[Stored data entries]
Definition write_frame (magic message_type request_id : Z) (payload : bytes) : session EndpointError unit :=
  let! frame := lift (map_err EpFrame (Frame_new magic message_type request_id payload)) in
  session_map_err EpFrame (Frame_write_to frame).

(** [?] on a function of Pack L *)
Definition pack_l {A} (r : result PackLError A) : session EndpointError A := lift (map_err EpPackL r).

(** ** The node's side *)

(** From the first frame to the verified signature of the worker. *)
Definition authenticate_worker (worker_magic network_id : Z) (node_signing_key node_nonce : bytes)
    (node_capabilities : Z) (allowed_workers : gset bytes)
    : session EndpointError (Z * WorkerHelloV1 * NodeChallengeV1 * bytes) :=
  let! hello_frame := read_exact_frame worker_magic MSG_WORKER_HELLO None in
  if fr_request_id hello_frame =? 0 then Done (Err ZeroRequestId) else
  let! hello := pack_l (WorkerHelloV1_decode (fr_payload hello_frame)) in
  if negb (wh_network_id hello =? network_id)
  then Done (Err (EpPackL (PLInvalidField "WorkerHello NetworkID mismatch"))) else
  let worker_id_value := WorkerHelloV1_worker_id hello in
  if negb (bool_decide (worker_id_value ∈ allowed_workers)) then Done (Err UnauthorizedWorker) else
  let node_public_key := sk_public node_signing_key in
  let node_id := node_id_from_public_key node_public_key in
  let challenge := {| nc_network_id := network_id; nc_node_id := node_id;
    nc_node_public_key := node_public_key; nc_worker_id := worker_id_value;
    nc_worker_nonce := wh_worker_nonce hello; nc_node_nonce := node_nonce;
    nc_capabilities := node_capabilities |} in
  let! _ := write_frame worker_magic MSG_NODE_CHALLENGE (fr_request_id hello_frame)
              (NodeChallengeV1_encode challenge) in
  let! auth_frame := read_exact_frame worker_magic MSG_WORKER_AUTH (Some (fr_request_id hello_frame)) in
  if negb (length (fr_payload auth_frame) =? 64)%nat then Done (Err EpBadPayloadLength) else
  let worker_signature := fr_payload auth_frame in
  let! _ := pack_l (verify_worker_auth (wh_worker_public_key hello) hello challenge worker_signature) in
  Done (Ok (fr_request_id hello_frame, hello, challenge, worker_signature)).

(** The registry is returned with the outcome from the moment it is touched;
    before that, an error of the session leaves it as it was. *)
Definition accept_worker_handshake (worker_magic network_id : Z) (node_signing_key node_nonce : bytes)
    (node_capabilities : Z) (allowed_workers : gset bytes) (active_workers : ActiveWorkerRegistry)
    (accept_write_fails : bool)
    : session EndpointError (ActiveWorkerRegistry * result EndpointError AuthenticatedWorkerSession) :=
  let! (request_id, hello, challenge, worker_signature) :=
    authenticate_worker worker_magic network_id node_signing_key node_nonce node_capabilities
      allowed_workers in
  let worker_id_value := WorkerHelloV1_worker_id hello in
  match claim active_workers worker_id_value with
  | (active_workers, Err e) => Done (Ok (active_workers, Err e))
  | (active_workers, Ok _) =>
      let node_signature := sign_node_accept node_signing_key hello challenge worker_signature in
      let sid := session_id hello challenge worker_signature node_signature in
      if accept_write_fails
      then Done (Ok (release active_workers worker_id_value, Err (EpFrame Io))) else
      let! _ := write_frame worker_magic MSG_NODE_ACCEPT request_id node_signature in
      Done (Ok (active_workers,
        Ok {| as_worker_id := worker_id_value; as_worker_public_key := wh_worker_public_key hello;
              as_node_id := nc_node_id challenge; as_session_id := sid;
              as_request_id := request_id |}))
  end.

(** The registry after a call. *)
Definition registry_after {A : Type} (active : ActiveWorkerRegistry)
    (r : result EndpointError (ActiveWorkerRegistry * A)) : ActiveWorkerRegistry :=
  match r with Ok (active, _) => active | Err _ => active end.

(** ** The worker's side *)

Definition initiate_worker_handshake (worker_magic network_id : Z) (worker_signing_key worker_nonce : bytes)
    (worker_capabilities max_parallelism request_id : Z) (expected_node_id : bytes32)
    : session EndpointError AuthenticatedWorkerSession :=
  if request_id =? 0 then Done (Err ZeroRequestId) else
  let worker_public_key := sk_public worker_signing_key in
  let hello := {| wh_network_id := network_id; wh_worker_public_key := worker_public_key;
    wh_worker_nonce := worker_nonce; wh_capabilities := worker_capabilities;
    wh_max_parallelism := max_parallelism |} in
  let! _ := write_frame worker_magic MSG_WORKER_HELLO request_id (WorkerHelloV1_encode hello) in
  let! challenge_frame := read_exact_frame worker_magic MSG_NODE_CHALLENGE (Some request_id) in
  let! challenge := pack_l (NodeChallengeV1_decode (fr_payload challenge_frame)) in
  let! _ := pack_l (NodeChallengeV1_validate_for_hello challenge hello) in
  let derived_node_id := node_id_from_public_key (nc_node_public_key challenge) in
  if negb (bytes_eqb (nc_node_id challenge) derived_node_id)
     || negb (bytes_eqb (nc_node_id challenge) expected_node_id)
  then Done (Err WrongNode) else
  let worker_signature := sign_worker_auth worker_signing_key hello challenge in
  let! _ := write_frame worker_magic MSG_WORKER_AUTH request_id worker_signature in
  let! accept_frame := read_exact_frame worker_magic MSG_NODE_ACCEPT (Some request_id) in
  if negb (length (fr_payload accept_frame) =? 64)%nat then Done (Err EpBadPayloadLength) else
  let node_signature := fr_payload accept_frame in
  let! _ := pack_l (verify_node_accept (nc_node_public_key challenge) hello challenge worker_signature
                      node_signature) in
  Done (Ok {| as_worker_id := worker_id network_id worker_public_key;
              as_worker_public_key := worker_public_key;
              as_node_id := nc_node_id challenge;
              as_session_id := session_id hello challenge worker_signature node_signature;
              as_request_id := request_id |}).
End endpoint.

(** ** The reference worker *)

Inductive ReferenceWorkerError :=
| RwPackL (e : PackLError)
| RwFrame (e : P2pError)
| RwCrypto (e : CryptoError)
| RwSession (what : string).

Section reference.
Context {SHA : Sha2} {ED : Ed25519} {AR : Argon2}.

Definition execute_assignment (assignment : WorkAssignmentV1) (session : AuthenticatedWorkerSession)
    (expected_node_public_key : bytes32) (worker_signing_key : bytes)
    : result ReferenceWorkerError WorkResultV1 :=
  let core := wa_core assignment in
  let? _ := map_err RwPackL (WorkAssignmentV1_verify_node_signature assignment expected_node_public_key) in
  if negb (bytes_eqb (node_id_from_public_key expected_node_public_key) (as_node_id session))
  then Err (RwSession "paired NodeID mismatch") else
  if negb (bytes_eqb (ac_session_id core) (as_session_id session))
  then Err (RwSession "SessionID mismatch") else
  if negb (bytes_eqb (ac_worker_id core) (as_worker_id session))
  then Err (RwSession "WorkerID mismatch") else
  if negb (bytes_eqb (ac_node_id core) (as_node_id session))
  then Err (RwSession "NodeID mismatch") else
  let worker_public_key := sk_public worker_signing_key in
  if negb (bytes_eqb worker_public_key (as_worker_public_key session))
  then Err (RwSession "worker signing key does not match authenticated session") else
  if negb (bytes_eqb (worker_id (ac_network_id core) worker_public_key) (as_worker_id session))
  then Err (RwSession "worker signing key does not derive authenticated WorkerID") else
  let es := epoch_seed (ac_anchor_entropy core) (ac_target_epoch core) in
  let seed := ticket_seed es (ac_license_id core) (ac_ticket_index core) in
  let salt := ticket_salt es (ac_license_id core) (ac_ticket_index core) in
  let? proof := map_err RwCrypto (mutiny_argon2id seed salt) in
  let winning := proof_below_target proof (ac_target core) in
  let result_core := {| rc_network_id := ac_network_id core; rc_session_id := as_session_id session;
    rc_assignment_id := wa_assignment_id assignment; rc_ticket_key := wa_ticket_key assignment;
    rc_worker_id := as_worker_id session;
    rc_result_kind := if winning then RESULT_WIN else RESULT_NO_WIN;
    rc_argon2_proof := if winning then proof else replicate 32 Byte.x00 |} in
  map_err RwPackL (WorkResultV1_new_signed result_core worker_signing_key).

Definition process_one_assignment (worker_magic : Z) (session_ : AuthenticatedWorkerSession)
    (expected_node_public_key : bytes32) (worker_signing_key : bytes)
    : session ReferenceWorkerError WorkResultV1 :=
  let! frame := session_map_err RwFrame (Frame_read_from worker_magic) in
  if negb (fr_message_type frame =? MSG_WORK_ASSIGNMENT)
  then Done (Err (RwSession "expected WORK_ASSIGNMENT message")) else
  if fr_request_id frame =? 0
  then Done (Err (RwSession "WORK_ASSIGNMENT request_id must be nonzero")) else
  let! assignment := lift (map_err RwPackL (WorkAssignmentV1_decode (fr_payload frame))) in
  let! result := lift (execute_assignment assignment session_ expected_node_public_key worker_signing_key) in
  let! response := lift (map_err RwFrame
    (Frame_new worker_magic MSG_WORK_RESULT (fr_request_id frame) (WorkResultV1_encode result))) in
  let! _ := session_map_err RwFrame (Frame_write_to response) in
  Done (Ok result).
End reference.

## Problem statement:
The lines to return are those in the records above that hold the word "EpPackL".

## Output for this exercise:
Definition pack_l {A} (r : result PackLError A) : session EndpointError A := lift (map_err EpPackL r).
  then Done (Err (EpPackL (PLInvalidField "WorkerHello NetworkID mismatch"))) else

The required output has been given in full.